You could ask her if she wants to change anything or if she just wants to vent.
If she says she wants advice then say do you though? Because we've had this conversation so many times and you never make any changes.

OriginalUsername2 · 01/02/2024 08:47

Just say something along the lines of

“I don’t know what else to tell you, we’ve already worked out that he’s crap.. what else is there to say? Just bin him xx”

NotQuiteNorma · 01/02/2024 08:47

These are usually the sort of people who just wallow in the drama but are never going to do anything about it anyway so stop giving her advice. You're wasting your own time.

ViscousFluidFlow · 01/02/2024 08:50

She sounds like the kind of woman that wants a man regardless of how shit he is. I have a long standing friend of close to 40 years. She still at 60 is great at picking shit men. You will like her enough to endure her behaviours, I love my friend or eventually it will do your head in and the friendship will fail.

The tales of my friends disasters sound made up quite frankly as so ridiculous. Some people need saving from themselves but you can’t save them sadly.

DyslexicPoster · 01/02/2024 08:55

"As long as your happy" then change the conversation. She isn't listening to you at all. Why feel uncomfortable at her expense if she can't take back control I her life.

She might actually think "but I'm not happy"

Presterjohn71 · 01/02/2024 22:17

I had this with a mate for about 10 years. Nothing you say will do anything.

Unexpectedlysinglemum · 01/02/2024 23:04

I think just being a friend and being kind to her and showing her she is deserving of love and empathy and a fuss will do the trick more than telling her

Noseybookworm · 01/02/2024 23:04

Is she specifically asking for your advice or just having a moan? If she actually asks for advice, you should just say 'Well, you know what I think, I don't understand why you're willing to put up with being treated so badly' and then change the subject!
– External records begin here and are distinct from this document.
(** The body of the namespace loop of [restore_application_state]. *)
Definition restore_namespace (headers : string) (zip_blob_path : path)
    (namespace : json) : M unit :=
  do name_j <- lift (py_getitem namespace "name");
  do name <- lift (as_str name_j);
  let namespace_dir := zip_blob_path ++ [name] in
  do files <- os_listdir namespace_dir;
  do cl <- for_fold files (Classified [] [] []) (classify_file namespace_dir);
  do recreated <-
    (if negb (String.eqb name "default") then
       try_except
         (do response <- session_request (PutNamespace name namespace)
                           (put E (PutNamespace name namespace));
          do _ <- raise_for_status response;
          do _ <- logging_info
                    ("Namespace '" +:+ name +:+ "' recreated successfully.");
          ret true)
         is_RequestException
         (fun e =>
            do _ <- logging_error
                      ("Failed to recreate namespace '" +:+ name +:+ "': "
                         +:+ exn_str e);
            ret false)
     else ret true);
  when recreated
    (do _ <- for_each (deployed_apps cl) (restore_app headers name namespace_dir);
     for_each (pipeline_files cl)
       (restore_pipeline headers name namespace_dir (conn_files cl))).

Definition restore_application_state (headers : string)
    (restore_version : option string) : M unit :=
  do zip_blob_path <-
    (if version_given restore_version then
       download_and_unzip_from_gcs GCS_ARCHIVE_FOLDER restore_version
     else
       download_and_unzip_from_gcs GCS_BACKUP_FOLDER None);
  let namespace_file_path := zip_blob_path ++ ["namespaces.json"] in
  do namespaces <- read_from_file namespace_file_path;
  if negb (py_truthy namespaces) then
    logging_warning "No namespaces found in backup. Exiting restore process."
  else
    do nss <- lift (py_iter namespaces);
    for_each nss (restore_namespace headers zip_blob_path).

Inductive operation := Backup | Restore.

Definition operation_str (op : operation) : string :=
  match op with Backup => "backup" | Restore => "restore" end.

Definition main (op : operation) (restore_version : option string) : M unit :=
  try_except
    (do access_token <- get_access_token;
     let headers := "Bearer " +:+ access_token in
     match op with
     | Backup => backup_application_state headers
     | Restore => restore_application_state headers restore_version
     end)
    is_Exception
    (fun e =>
       logging_error
         ("An unexpected error occurred during -> " +:+ operation_str op +:+ ": "
            +:+ exn_str e)).

End Scripts.
End CdfExport.

(** * cdf_state.py *)

Module CdfState.

Section Scripts.
Context (E : env).

Definition BACKUP_DIRECTORY : path := [TODAY E +:+ "_backup"].

Definition fetch_namespaces (headers : string) : M json :=
  try_except
    (do response <- session_request GetNamespaces (get_namespaces E);
     do _ <- raise_for_status response;
     ret (body response))
    is_RequestException
    (fun e =>
       do _ <- logging_error ("Failed to fetch namespaces: " +:+ exn_str e);
       ret (JArr [])).

Definition fetch_pipelines_list (namespace : json) (headers : string) : M json :=
  try_except
    (do response <- session_request (GetApps (py_str namespace))
                      (get_apps E (py_str namespace));
     do _ <- raise_for_status response;
     ret (body response))
    is_RequestException
    (fun e =>
       do _ <- logging_error
                 ("Failed to fetch pipelines for namespace '"
                    +:+ py_str namespace +:+ "': " +:+ exn_str e);
       ret (JArr [])).

Definition fetch_pipeline (namespace : json) (header : string) (app : json)
  : M json :=
  try_except
    (do response <- session_request (GetApp (py_str namespace) (py_str app))
                      (get_app E (py_str namespace) (py_str app));
     do _ <- raise_for_status response;
     ret (body response))
    is_RequestException
    (fun e =>
       do _ <- logging_error
                 ("Failed to fetch pipeline *" +:+ py_str app
                    +:+ "* from namespace '" +:+ py_str namespace +:+ "': "
                    +:+ exn_str e);
       ret JNull).

Definition fetch_connections (namespace : json) (headers : string) : M json :=
  try_except
    (do response <- session_request (GetConnections (py_str namespace))
                      (get_connections E (py_str namespace));
     do _ <- raise_for_status response;
     ret (body response))
    is_RequestException
    (fun e =>
       do _ <- logging_error
                 ("Failed to fetch connections for namespace '"
                    +:+ py_str namespace +:+ "': " +:+ exn_str e);
       ret (JArr [])).

(** The archive is written; then [bucket.blob(zip_filename, sufix=...)]
    is a call with a keyword the method does not have, a [TypeError]. *)
Definition compress_folder_and_upload_to_gcs (folder_path : path)
    (zip_filename : string) : M string :=
  try_except
    (do ex <- os_path_exists folder_path;
     do _ <- when (negb ex)
               (raise (FileNotFoundError
                         ("Folder '" +:+ path_str folder_path
                            +:+ "' does not exist.")));
     let zip_path := path_add_suffix BACKUP_DIRECTORY ".zip" in
     do f <- get_fs;
     do _ <- write_file ByCompress zip_path (CZip (files_under f folder_path));
     do _ <- print ("Compressed folder saved at: " +:+ path_str zip_path);
     raise (TypeError "blob() got an unexpected keyword argument 'sufix'"))
    is_Exception
    (fun e =>
       raise (Exception
                ("Failed to compress and upload folder: " +:+ exn_str e))).

Definition load_from_gcs (file_name : string) : M json :=
  try_except
    (do data <- download_as_json E file_name;
     do _ <- logging_info ("Loaded " +:+ file_name +:+ " from GCS.");
     ret data)
    is_Exception
    (fun e =>
       do _ <- logging_error
                 ("Failed to load " +:+ file_name +:+ " from GCS: " +:+ exn_str e);
       ret (JObj [])).

Definition save_to_file (filename : path) (content : json) : M unit :=
  try_except
    (let backup_dir := BACKUP_DIRECTORY in
     do ex <- os_path_exists backup_dir;
     do _ <- when (negb ex) (os_makedirs backup_dir);
     let file_path := filename in
     do _ <- write_file BySave file_path (CJson content);
     logging_info ("File '" +:+ path_str file_path +:+ "' created successfully."))
    is_Exception
    (fun e =>
       raise (Exception
                ("Failed to create file '" +:+ path_str filename +:+ "': "
                   +:+ exn_str e))).

(** [namespace_name != "default"]. *)
Definition is_default (name : json) : bool :=
  match name with
  | JStr s => String.eqb s "default"
  | _ => false
  end.

Definition backup_pipeline (headers : string) (namespace_name : json)
    (pipeline : json) : M unit :=
  do pipeline_name <- lift (py_get pipeline "name");
  do content <- fetch_pipeline namespace_name headers pipeline_name;
  do name_s <- lift (as_str namespace_name);
  let pipeline_file_path :=
    BACKUP_DIRECTORY ++ [name_s; py_str pipeline_name +:+ ".json"] in
  save_to_file pipeline_file_path content.

Definition backup_connection (namespace_name : json) (connection : json)
  : M unit :=
  do connection_name <- lift (py_get connection "name");
  do name_s <- lift (as_str namespace_name);
  let connection_file_path :=
    BACKUP_DIRECTORY ++ [name_s; py_str connection_name +:+ ".json"] in
  save_to_file connection_file_path connection.

(** The body of the namespace loop of [backup_application_state]. *)
Definition backup_namespace (headers : string) (namespace : json) : M unit :=
  do namespace_name <- lift (py_getitem namespace "name");
  when (negb (is_default namespace_name))
    (try_except
       (do _ <- logging_info
                  ("*************Fetching Pipelines from "
                     +:+ py_str namespace_name +:+ "********************");
        do pipelines_list <- fetch_pipelines_list namespace_name headers;
        do pipelines <- lift (py_iter pipelines_list);
        do _ <- for_each pipelines (backup_pipeline headers namespace_name);
        do _ <- logging_info
                  ("***************Fetching Connections from "
                     +:+ py_str namespace_name +:+ "*****************");
        do connections <- fetch_connections namespace_name headers;
        do conns <- lift (py_iter connections);
        for_each conns (backup_connection namespace_name))
       is_Exception
       (fun e =>
          logging_error
            ("Failed to fetch connections/pipelines for namespace '"
               +:+ py_str namespace_name +:+ "': ('" +:+ exn_str e +:+ "',)"))).

Definition backup_application_state (headers : string) : M unit :=
  do namespaces <- fetch_namespaces headers;
  if negb (py_truthy namespaces) then
    logging_warning "No namespaces found to backup."
  else
    let file_path := BACKUP_DIRECTORY ++ ["namespaces.json"] in
    do _ <- save_to_file file_path namespaces;
    do nss <- lift (py_iter namespaces);
    do _ <- for_each nss (backup_namespace headers);
    try_except
      (do _ <- logging_info
                 "***************Compressing and uploading the backup files to GCS******************************";
       do _ <- compress_folder_and_upload_to_gcs BACKUP_DIRECTORY
                 (TODAY E +:+ "_backup.zip");
       ret tt)
      is_Exception
      (fun e =>
         logging_error
           ("Failed to compress and upload backup files to GCS: " +:+ exn_str e)).

(** One blob of the pipeline listing.  [pipeline] is the variable of
    that name of [restore_application_state]; it keeps its last value
    from one loop, and one namespace, to the next. *)
Definition restore_pipeline_blob (headers name : string)
    (blob : string * content) (pipeline : option json)
  : M (option json * option exn) :=
  do _ <- print ("blob -->  " +:+ fst blob);
  do loaded <- load_from_gcs (fst blob);
  do r <- capture
            (do pipeline_name <- lift (py_getitem loaded "name");
             do response <-
               session_request (PutDraft name (py_str pipeline_name) loaded)
                 (put E (PutDraft name (py_str pipeline_name) loaded));
             do _ <- raise_for_status response;
             do shown <- lift (py_getitem loaded "name");
             logging_info
               ("Pipeline '" +:+ py_str shown +:+ "' restored in namespace '"
                  +:+ name +:+ "'."));
  ret (Some loaded, match r with Ok _ => None | Raise e => Some e end).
Branwells77 · 02/02/2024 06:41

Unfortunately OP I agree with what others have said let her have a moan don’t give advice and change the conversation I know it’s not easy but at the minute it’s all you can do had this with a friend of mine there were red flags from the beginning and at first I’d point them out when she was moaning but nothing changed she stuck with him got married she’s now getting a divorce and she admitted she seen the red flags herself and even knew at the time that what I was saying was right but she was in love with the idea of who she thought this man would become.
Good luck and just try not to lose your friendship over him.